[Records from a collection]
....

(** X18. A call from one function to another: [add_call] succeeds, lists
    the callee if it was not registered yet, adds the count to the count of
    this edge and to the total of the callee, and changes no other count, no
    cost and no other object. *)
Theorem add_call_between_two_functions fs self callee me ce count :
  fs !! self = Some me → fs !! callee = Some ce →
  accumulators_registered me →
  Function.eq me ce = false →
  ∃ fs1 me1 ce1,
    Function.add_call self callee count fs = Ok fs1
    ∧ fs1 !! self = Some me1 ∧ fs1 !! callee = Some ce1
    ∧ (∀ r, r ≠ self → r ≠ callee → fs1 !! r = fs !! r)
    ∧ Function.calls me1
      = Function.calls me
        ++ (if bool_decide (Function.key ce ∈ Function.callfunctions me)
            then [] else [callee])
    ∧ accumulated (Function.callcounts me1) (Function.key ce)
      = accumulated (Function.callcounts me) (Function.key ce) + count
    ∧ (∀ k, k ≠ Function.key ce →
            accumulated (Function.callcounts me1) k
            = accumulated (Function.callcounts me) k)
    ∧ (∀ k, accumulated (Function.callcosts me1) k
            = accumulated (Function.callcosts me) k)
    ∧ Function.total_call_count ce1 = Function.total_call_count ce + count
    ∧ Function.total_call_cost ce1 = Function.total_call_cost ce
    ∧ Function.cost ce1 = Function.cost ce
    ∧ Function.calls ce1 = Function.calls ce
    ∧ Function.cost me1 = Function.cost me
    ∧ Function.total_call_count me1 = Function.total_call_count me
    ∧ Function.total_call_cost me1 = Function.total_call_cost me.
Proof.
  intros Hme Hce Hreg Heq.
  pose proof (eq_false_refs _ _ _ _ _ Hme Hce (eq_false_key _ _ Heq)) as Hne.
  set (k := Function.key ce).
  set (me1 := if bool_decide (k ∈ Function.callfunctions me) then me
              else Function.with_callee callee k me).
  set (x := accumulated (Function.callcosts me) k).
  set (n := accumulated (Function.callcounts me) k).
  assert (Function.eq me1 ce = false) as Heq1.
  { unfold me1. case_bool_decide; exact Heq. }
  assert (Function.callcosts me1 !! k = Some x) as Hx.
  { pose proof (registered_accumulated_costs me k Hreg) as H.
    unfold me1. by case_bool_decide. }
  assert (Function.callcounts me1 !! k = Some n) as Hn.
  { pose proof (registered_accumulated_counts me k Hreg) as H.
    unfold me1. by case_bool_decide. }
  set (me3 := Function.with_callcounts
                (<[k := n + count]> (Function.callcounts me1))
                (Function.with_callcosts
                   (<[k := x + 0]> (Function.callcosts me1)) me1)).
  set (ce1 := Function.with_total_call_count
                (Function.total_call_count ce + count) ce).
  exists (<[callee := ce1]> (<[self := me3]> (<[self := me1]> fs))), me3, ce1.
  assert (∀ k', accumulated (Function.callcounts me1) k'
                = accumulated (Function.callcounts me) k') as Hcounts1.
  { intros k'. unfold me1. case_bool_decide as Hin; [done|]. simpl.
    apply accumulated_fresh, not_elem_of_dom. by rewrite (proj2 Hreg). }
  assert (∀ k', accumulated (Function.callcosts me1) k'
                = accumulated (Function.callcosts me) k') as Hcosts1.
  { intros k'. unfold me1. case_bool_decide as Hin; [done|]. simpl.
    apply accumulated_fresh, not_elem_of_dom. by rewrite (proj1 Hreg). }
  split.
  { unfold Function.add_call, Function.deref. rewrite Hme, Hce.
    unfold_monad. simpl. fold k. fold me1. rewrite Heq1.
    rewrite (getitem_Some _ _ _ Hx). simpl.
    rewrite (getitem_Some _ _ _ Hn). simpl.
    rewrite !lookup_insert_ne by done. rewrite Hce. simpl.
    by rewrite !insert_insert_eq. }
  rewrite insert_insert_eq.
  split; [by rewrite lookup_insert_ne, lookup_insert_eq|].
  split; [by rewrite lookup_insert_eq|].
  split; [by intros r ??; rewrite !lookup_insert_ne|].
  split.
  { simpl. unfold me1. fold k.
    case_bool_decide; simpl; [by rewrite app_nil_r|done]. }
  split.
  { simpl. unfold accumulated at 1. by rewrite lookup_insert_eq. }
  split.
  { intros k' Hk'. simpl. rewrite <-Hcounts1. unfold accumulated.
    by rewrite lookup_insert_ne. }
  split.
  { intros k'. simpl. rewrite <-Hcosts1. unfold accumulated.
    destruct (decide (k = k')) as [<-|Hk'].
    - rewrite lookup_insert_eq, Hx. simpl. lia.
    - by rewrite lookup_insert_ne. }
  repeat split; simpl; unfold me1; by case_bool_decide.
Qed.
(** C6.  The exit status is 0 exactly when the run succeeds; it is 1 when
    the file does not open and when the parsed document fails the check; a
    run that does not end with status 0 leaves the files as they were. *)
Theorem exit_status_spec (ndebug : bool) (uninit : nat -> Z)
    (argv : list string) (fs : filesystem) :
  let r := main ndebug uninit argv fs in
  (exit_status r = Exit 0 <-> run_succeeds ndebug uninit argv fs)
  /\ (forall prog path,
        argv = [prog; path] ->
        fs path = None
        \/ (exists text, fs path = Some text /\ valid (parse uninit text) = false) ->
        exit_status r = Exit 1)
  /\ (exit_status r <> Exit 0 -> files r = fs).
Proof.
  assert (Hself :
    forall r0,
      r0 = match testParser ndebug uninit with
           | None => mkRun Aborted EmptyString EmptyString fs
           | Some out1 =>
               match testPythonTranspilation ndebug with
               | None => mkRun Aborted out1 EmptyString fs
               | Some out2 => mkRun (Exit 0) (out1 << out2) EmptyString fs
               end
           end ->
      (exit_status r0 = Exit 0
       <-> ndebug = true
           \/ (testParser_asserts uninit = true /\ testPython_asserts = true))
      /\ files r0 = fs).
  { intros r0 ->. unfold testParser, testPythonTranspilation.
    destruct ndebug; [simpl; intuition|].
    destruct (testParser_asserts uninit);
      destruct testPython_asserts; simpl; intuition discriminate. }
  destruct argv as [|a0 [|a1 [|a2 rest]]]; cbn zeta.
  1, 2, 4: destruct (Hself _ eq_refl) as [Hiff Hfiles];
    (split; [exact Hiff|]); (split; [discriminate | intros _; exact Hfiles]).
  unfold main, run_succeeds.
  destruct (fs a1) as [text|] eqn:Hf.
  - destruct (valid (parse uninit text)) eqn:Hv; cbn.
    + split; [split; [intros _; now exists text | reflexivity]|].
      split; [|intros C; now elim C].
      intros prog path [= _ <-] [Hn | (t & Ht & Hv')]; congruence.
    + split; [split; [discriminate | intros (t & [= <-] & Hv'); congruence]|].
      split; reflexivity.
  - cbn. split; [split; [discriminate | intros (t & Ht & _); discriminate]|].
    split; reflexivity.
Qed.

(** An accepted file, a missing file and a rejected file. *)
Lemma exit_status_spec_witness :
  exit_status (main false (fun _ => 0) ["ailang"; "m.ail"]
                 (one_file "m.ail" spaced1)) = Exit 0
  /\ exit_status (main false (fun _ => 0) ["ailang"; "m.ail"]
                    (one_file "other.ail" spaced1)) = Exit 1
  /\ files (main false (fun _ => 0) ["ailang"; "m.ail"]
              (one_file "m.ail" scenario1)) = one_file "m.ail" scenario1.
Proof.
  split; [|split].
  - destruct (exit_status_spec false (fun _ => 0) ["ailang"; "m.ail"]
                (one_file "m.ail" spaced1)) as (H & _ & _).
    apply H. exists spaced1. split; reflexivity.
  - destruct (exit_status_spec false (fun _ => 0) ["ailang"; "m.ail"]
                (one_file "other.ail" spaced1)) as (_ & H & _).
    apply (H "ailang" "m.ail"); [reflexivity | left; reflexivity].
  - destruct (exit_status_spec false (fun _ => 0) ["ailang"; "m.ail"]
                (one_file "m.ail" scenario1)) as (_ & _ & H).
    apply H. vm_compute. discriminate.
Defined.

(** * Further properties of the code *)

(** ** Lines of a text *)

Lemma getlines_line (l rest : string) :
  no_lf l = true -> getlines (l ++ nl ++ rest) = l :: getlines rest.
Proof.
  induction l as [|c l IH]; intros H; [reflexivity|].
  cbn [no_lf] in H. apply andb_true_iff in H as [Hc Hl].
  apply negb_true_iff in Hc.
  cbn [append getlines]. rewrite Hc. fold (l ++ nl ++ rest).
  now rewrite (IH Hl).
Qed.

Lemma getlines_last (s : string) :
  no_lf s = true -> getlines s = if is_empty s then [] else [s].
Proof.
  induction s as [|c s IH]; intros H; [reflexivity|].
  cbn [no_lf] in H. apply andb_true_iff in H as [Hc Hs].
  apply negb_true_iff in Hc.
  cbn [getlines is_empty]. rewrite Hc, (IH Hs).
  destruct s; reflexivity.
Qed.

....

Exercise: Output each line of the records above exactly, beginning at the first, and stop once the line containing "fs !! self = Some" has been output.

Task output:
(** X18. A call from one function to another: [add_call] succeeds, lists
    the callee if it was not registered yet, adds the count to the count of
    this edge and to the total of the callee, and changes no other count, no
    cost and no other object. *)
Theorem add_call_between_two_functions fs self callee me ce count :
  fs !! self = Some me → fs !! callee = Some ce →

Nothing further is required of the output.